**ABOUT THIS TASK:**
From the entries provided below, copy each line that contains the word "Lemmas".

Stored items
-------

(** The rejection handler of [this.audio.play()], for an error that is
    not an [AbortError]. *)
Definition playFailed (p : Player) : Player :=
  mkPlayer false (currentTrackIndex p) (currentTime p) (durations p).

Inductive PlayerEvent : Type :=
  | Next
  | Previous
  | TogglePlayPause
  | ProgressTick (audioTime : Seconds)
  | MetadataLoaded (track : nat) (duration : Seconds)
  | Ended
  | SeekTo (newTime : Seconds)
  | PlayFailed.

Definition playerStep (p : Player) (e : PlayerEvent) : Player :=
  match e with
  | Next | Ended => nextTrack p
  | Previous => previousTrack p
  | TogglePlayPause => togglePlayPause p
  | ProgressTick audioTime => progressTick audioTime p
  | MetadataLoaded track duration => metadataLoaded track duration p
  | SeekTo newTime => seekTo newTime p
  | PlayFailed => playFailed p
  end.

Definition playerRun (events : list PlayerEvent) : Player :=
  foldl playerStep initial events.

(** The index names a track of the playlist. *)
Definition inPlaylist (p : Player) : Prop :=
  0 ≤ currentTrackIndex p < playlistLength ∧ length (durations p) = 9%nat.

End Seconds.

Arguments Player : clear implicits.

End MusicPlayer.

(* ===================================================================== *)
(** * Five in a row                                                       *)
(* ===================================================================== *)

Module FiveInARow.
Local Open Scope Z_scope.

(** [this.board]: an array of rows, each an array of cells holding 0
    (empty), 1 (the player, X) or 2 (the AI, O). *)
Abbreviation Board := (list (list Z)).

Definition boardSize : Z := 8.

(** [Array(8).fill().map(() => Array(8).fill(0))]. *)
Definition emptyBoard : Board := replicate 8 (replicate 8 0).
Lemma ld8_shift_mem d m a : ld8 (shift_mem d m) a = ld8 m (a - d).
Proof.
  unfold ld8, shift_mem. replace a with (d + (a - d)) at 1 by lia. by rewrite (lookup_kmap (Z.add d)).
Qed.

Lemma shift_mem_cancel d m : shift_mem (- d) (shift_mem d m) = m.
Proof.
  apply map_eq. intros a. unfold shift_mem. replace a with (- d + (d + a)) at 1 by lia. by rewrite (lookup_kmap (Z.add (- d))), (lookup_kmap (Z.add d)).
Qed.

(** ** Specification vocabulary *)

(** Two memories that read the same everywhere. *)
Definition mem_eq (m1 m2 : mem) : Prop := ∀ a, ld8 m1 a = ld8 m2 a.

(** [m2] differs from [m1] at most inside [lo, hi). *)
Definition same_outside (lo hi : Z) (m1 m2 : mem) : Prop :=
  ∀ a, ¬ (lo ≤ a < hi) → ld8 m2 a = ld8 m1 a.

Definition same_inside (lo hi : Z) (m1 m2 : mem) : Prop :=
  ∀ a, lo ≤ a < hi → ld8 m2 a = ld8 m1 a.

(** The [n] bytes at [a'] in [m'] are those at [a] in [m]. *)
Definition copied (m : mem) (a : Z) (m' : mem) (a' n : Z) : Prop :=
  ∀ i, 0 ≤ i < n → ld8 m' (a' + i) = ld8 m (a + i).

(** The bytes of [l], none of them zero, lie at [a] and are followed by a
    terminator. *)
Fixpoint cstring (m : mem) (a : Z) (l : list Z) : Prop :=
  match l with
  | [] => ld8 m a = 0
  | c :: l => ld8 m a = c ∧ c ≠ 0 ∧ cstring m (a + 1) l
  end.

(** ** Lemmas on accesses *)

Lemma ld8_range m a : 0 ≤ ld8 m a < 2 ^ 8.
Proof. apply Z.mod_pos_bound; lia. Qed.

Lemma ld8_st8 m a v b : ld8 (st8 m a v) b = if b =? a then v mod 2 ^ 8 else ld8 m b.
Proof.
  unfold ld8, st8. destruct (Z.eqb_spec b a) as [->|Hne].
  - rewrite lookup_insert_eq. simpl. apply Z.mod_mod; lia.
  - by rewrite lookup_insert_ne by done.
Qed.

Lemma ld8_st8_eq m a v : ld8 (st8 m a v) a = v mod 2 ^ 8.
Proof. by rewrite ld8_st8, Z.eqb_refl. Qed.

Lemma ld8_st8_ne m a v b : b ≠ a → ld8 (st8 m a v) b = ld8 m b.
Proof. intros ?. rewrite ld8_st8. by destruct (Z.eqb_spec b a). Qed.

Lemma ld_range n m a : 0 ≤ ld n m a < 2 ^ (8 * Z.of_nat n).
Proof.
  revert a. induction n as [|n IH]; intros a; [simpl; lia|].
  cbn [ld]. specialize (IH (a + 1)). pose proof (ld8_range m a).
  replace (8 * Z.of_nat (S n)) with (8 + 8 * Z.of_nat n) by lia.
  rewrite Z.pow_add_r by lia. nia.
Qed.

Lemma ld32_range m a : 0 ≤ ld32 m a < 2 ^ 32.
Proof. apply (ld_range 4). Qed.
Lemma ld64_range m a : 0 ≤ ld64 m a < 2 ^ 64.
Proof. apply (ld_range 8). Qed.

(** A load only depends on the bytes it covers. *)
Lemma ld_ext n m1 m2 a :
  (∀ b, a ≤ b < a + Z.of_nat n → ld8 m1 b = ld8 m2 b) → ld n m1 a = ld n m2 a.
Proof.
  revert a. induction n as [|n IH]; intros a Heq; [done|].
  cbn [ld]. rewrite Heq by lia. rewrite (IH (a + 1)); [done|].
  intros b Hb. apply Heq. lia.
Qed.

Lemma st_outside n m a v : same_outside a (a + Z.of_nat n) m (st n m a v).
Proof.
  revert m a v. induction n as [|n IH]; intros m a v b Hb; [done|].
  cbn [st]. rewrite IH by lia. apply ld8_st8_ne. lia.
Qed.

Lemma ld_st_same n m a v : ld n (st n m a v) a = v mod 2 ^ (8 * Z.of_nat n).
Proof.
  revert m a v. induction n as [|n IH]; intros m a v.
  { by rewrite Z.mod_1_r. }
  cbn [ld st]. rewrite IH, st_outside, ld8_st8_eq by lia.
  replace (8 * Z.of_nat (S n)) with (8 + 8 * Z.of_nat n) by lia.
  rewrite Z.pow_add_r, Z.rem_mul_r by lia. done.
Qed.

Lemma ld_st_disjoint n k m a b v :
  a + Z.of_nat n ≤ b ∨ b + Z.of_nat k ≤ a → ld n (st k m b v) a = ld n m a.
Proof. intros H. apply ld_ext. intros c Hc. apply st_outside. lia. Qed.

Lemma ld32_st32_same m a v : 0 ≤ v < 2 ^ 32 → ld32 (st32 m a v) a = v.
Proof. intros. rewrite (ld_st_same 4). by apply Z.mod_small. Qed.
Lemma ld64_st64_same m a v : 0 ≤ v < 2 ^ 64 → ld64 (st64 m a v) a = v.
Proof. intros. rewrite (ld_st_same 8). by apply Z.mod_small. Qed.

(** Single bytes of a 32-bit word. *)
Lemma ld32_low_bit m a : Z.land (ld32 m a) 1 = ld8 m a mod 2.
Proof.
  rewrite even_land_1. cbn [ld]. pose proof (ld8_range m a).
  set (r := ld8 m (a + 1) + _). replace (ld8 m a + 2 ^ 8 * r) with (ld8 m a + 128 * r * 2) by lia.
  by rewrite Z.mod_add by lia.
Qed.

Lemma ld32_high_byte m a v : ld32 m a = v → v < 2 ^ 16 → ld8 m (a + 1 + 1) = 0.
Proof.
  intros <- Hv. cbn [ld] in Hv. pose proof (ld8_range m a). pose proof (ld8_range m (a + 1)).
  pose proof (ld8_range m (a + 1 + 1)). pose proof (ld8_range m (a + 1 + 1 + 1)). lia.
Qed.

(** Reading zero bytes gives zero. *)
Lemma ld_zero n m a : (∀ b, a ≤ b < a + Z.of_nat n → ld8 m b = 0) → ld n m a = 0.
Proof.
  revert a. induction n as [|n IH]; intros a Hz; [done|].
  cbn [ld]. rewrite Hz by lia. rewrite (IH (a + 1)); [done|].
  intros b Hb. apply Hz. lia.
Qed.

(** Two adjacent halves of a wider load. *)
Lemma ld_split n k m a :
  ld (n + k) m a = ld n m a + 2 ^ (8 * Z.of_nat n) * ld k m (a + Z.of_nat n).
Proof.
  revert a. induction n as [|n IH]; intros a.
  { cbn [Nat.add ld]. rewrite Z.add_0_r. cbn [Z.of_nat]. lia. }
  cbn [Nat.add ld]. rewrite IH.
  replace (8 * Z.of_nat (S n)) with (8 + 8 * Z.of_nat n) by lia.
  rewrite Z.pow_add_r by lia.
  replace (a + 1 + Z.of_nat n) with (a + Z.of_nat (S n)) by lia. ring.
Qed.

(** ** Lemmas on regions *)

Lemma same_outside_refl lo hi m : same_outside lo hi m m.
Proof. by intros a _. Qed.

Lemma same_outside_trans lo hi m1 m2 m3 :
  same_outside lo hi m1 m2 → same_outside lo hi m2 m3 → same_outside lo hi m1 m3.
Proof. intros H1 H2 a Ha. by rewrite H2, H1. Qed.

Lemma same_outside_mono lo hi lo' hi' m1 m2 :
  same_outside lo hi m1 m2 → lo' ≤ lo → hi ≤ hi' → same_outside lo' hi' m1 m2.
Proof. intros H ?? a Ha. apply H. lia. Qed.

Lemma same_outside_inside lo hi lo' hi' m1 m2 :
  same_outside lo hi m1 m2 → hi ≤ lo' ∨ hi' ≤ lo → same_inside lo' hi' m1 m2.
Proof. intros H ? a Ha. apply H. lia. Qed.

Lemma ld_same_outside n lo hi m1 m2 a :
  same_outside lo hi m1 m2 → a + Z.of_nat n ≤ lo ∨ hi ≤ a → ld n m2 a = ld n m1 a.
Proof. intros H Ha. apply ld_ext. intros b Hb. apply H. lia. Qed.

Lemma st_outside_sub n lo hi m a v :
  lo ≤ a → a + Z.of_nat n ≤ hi → same_outside lo hi m (st n m a v).
Proof. intros. eapply same_outside_mono; [apply st_outside|lia|lia]. Qed.

#[export] Hint Resolve same_outside_refl : cmem.

(** ** [memset] and [memmove] compute what their names say *)

Lemma ld8_memset m ptr val len b :
  ld8 (memset m ptr val len) b =
    if (ptr <=? b) && (b <? ptr + Z.of_nat len) then val mod 2 ^ 8 else ld8 m b.
Proof.
  revert m ptr. induction len as [|len IH]; intros m ptr; cbn [memset].
  { destruct (Z.leb_spec ptr b), (Z.ltb_spec b (ptr + Z.of_nat 0)); simpl; (done || lia). }
  rewrite IH, ld8_st8.
  destruct (Z.leb_spec (ptr + 1) b), (Z.ltb_spec b (ptr + 1 + Z.of_nat len)),
    (Z.leb_spec ptr b), (Z.ltb_spec b (ptr + Z.of_nat (S len))),
    (Z.eqb_spec b ptr); simpl; (done || lia).
Qed.

Lemma memset_outside m ptr val len :
  same_outside ptr (ptr + Z.of_nat len) m (memset m ptr val len).
Proof.
  intros b Hb. rewrite ld8_memset.
  destruct (Z.leb_spec ptr b), (Z.ltb_spec b (ptr + Z.of_nat len)); simpl; (done || lia).
Qed.

Lemma memset_inside m ptr val len b :
  ptr ≤ b < ptr + Z.of_nat len → ld8 (memset m ptr val len) b = val mod 2 ^ 8.
Proof.
  intros Hb. rewrite ld8_memset.
  destruct (Z.leb_spec ptr b), (Z.ltb_spec b (ptr + Z.of_nat len)); simpl; (done || lia).
Qed.

Lemma ld8_memmove_up m dst src i k b :
  dst < src → 0 ≤ i →
  ld8 (memmove_up m dst src i k) b =
    if (dst + i <=? b) && (b <? dst + i + Z.of_nat k) then ld8 m (src + (b - dst))
    else ld8 m b.
Proof.
  intros Hlt. revert m i. induction k as [|k IH]; intros m i Hi; cbn [memmove_up].
  { destruct (Z.leb_spec (dst + i) b), (Z.ltb_spec b (dst + i + Z.of_nat 0));
      simpl; (done || lia). }
  rewrite IH, !ld8_st8 by lia. pose proof (ld8_range m (src + i)).
  rewrite (Z.mod_small (ld8 m (src + i))) by lia.
  destruct (Z.leb_spec (dst + (i + 1)) b), (Z.ltb_spec b (dst + (i + 1) + Z.of_nat k)),
    (Z.leb_spec (dst + i) b), (Z.ltb_spec b (dst + i + Z.of_nat (S k))),
    (Z.eqb_spec b (dst + i)), (Z.eqb_spec (src + (b - dst)) (dst + i));
    simpl; (done || lia || (f_equal; lia)).
Qed.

-------

**RESULT OF THE TASK:**
(** ** Lemmas on accesses *)
(** ** Lemmas on regions *)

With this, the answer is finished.